The Crusaders learned much from their travels. They saw many better things than they had at home, such as oriental rugs, fine cloth, silks, windmills, and wonderful swords. When they returned, they made some of these at home. The Crusaders learned to like pepper and other spices. The greater desire for travel and the increased knowledge of mathematics and science were steps toward the discovery of America.

The Arabs loved to fill their gardens with new varieties of plants and fruit trees which they found in other countries. They brought these to Sicily and Spain when they settled there. The morning glory, cotton plant, sugar cane, orange, watermelon, and many other plants which later were taken to America, were probably brought to Europe by the Arabs.

The stage setting and actors for a new period. We may think of human progress as a stage on which actors play their parts. Actors from Phoenicia, the Holy Land, Arabia, ancient Greece and Rome, have already appeared and made their exit. The new stage setting for the drama of human progress during the thousand years following the overthrow of the Western Roman Empire shows only central and western Europe.

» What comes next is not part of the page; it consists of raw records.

(** * AeroSense dashboard: selection, search filter, view transitions and
      the city-data refresh of the live map

    A shallow embedding of the stateful logic of two React components:

    - [Dashboard] (components/Dashboard.tsx): the [useState] cells, the
      handlers [handleCityChange], [handleViewChange],
      [handleLoadingComplete], the search box callbacks and the derived
      list [filteredCities];
    - [LeafletMap] (components/LeafletMap.tsx): the [useState] cells and
      the asynchronous [fetchCitiesData] with its try / catch / finally;
    - [App] (App.tsx): the form, loading and dashboard screens.

    A component's state cells become a record, a handler becomes a function
    from state to state, and the asynchronous [fetchCitiesData] is split at
    its [await] into the part that runs when it is called and the part that
    runs when the request settles. *)

From Stdlib Require Import Ascii String List Bool Arith ZArith QArith Lia.
From stdpp Require Import base list strings.
Import ListNotations.

(* ================================================================== *)
(** ** JavaScript strings *)
(* ================================================================== *)

(** A JavaScript string is a sequence of UTF-16 code units. City names
    and what is typed into the search box are such sequences; [includes]
    and [===] work on the code units.

    [String.prototype.toLowerCase] is the Unicode case mapping of the
    engine: it depends on the context of a letter (capital sigma becomes
    the final or the medial small sigma) and may lengthen a string. It is
    no code of this repository: the model takes it as a parameter
    [toLowerCase : jsstring -> jsstring] wherever the code calls it.

    Texts that the code only compares with literals or displays (view
    names, labels, class names) are kept as [string]. *)
Module JsString.

Definition codeUnit := N.

Definition jsstring := list codeUnit.

(** The code units of a literal written in Basic Latin characters. *)
Definition js (s : string) : jsstring :=
  map N_of_ascii (list_ascii_of_string s).

(** [a === b] on strings. *)
Fixpoint eqb (a b : jsstring) : bool :=
  match a, b with
  | [], [] => true
  | x :: a', y :: b' => N.eqb x y && eqb a' b'
  | _, _ => false
  end.

(** [s.startsWith(q)]: [q] occurs in [s] at position 0. *)
Fixpoint startsWith (s q : jsstring) : bool :=
  match q, s with
  | [], _ => true
  | _ :: _, [] => false
  | c :: q', d :: s' => N.eqb c d && startsWith s' q'
  end.

(** [String.prototype.includes]: [q] occurs in [s] at some position,
    searched from position 0 upwards. *)
Fixpoint includes (s q : jsstring) : bool :=
  startsWith s q
  || match s with
     | [] => false
     | _ :: s' => includes s' q
     end.

End JsString.

(* ================================================================== *)
(** ** The Dashboard component *)
(* ================================================================== *)

Module Dashboard.
Import JsString.

(** [User] (../types): the fields the component reads. *)
Record User := { user_name : string; user_city : jsstring }.

(** An entry of [topCities] (../data/mockData): the fields the search
    dropdown reads. *)
Record City := { name : jsstring; aqi : Z; quality : string }.

Section WithMockData.

(** [AQIData] (../types) and [getAQIData] (../data/mockData) are not
    part of the component: they are parameters of the model. *)
Context {AQIData : Type}.
Variable getAQIData : jsstring -> AQIData.

(** The seven [useState] cells of the component. *)
Record State := {
  activeView : string;
  selectedCity : jsstring;
  aqiData : AQIData;
  searchQuery : jsstring;
  showSearchResults : bool;
  isLoading : bool;
  targetView : string
}.

(** The initial values given to [useState]. *)
Definition init (user : User) : State :=
  {| activeView := "dashboard";
     selectedCity := user_city user;
     aqiData := getAQIData (user_city user);
     searchQuery := [];
     showSearchResults := false;
     isLoading := false;
     targetView := "dashboard" |}.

The scenery of this stage pictures a stone fort or castle with moat and drawbridge (p. 13). The lord of the castle is one of the great actors in the play. He enters in armor, followed by all whom he protects in return for service: knights, archers, and peasants who till his soil. The scene shifts and we see a Gothic cathedral (picture, p. 9), a poem in stone, a structure as beautiful as man ever built. Not far from it are monasteries, the only schools and colleges of the age. The great church actors come slowly on the stage, the Pope with his miter and robes embroidered in gold, followed by his cardinals in red robes. Kings, lords of castles, knights, archers, and peasants enter and

kneel before them. A slight shifting of the scenery shows the monk teaching in the monastery and the parish priest visiting the poor and sick.

The curtain rises on a new act, and one of the old stage sign boards, marked "Renaissance" (ren-e-säns') or "Revival of Learning "is hung out by way of explaining what is to follow. The actors are now seen at their work. Two poets, the Italian Dante and the English Chaucer, are writing in Italian and in English, instead of in Latin, which until now has been the language of literature. One actor is experimenting with the mariner's compass, another is trying to improve gunpowder, a third is making movable type from which he prints a book, while one who has been laboriously copying manuscripts by hand leaves the stage. Artists are painting pictures. A man hurries on the stage with an armful of Greek manuscripts, exclaiming: "The Turks have captured Constantinople [1453] and driven out the scholars, who are coming to Italy with the writings of the Greeks." A few students of science are trying to find out for themselves whether certain things are true, whether the sun does revolve around the earth, whether the world is flat, instead of following blindly the assertions of older writers.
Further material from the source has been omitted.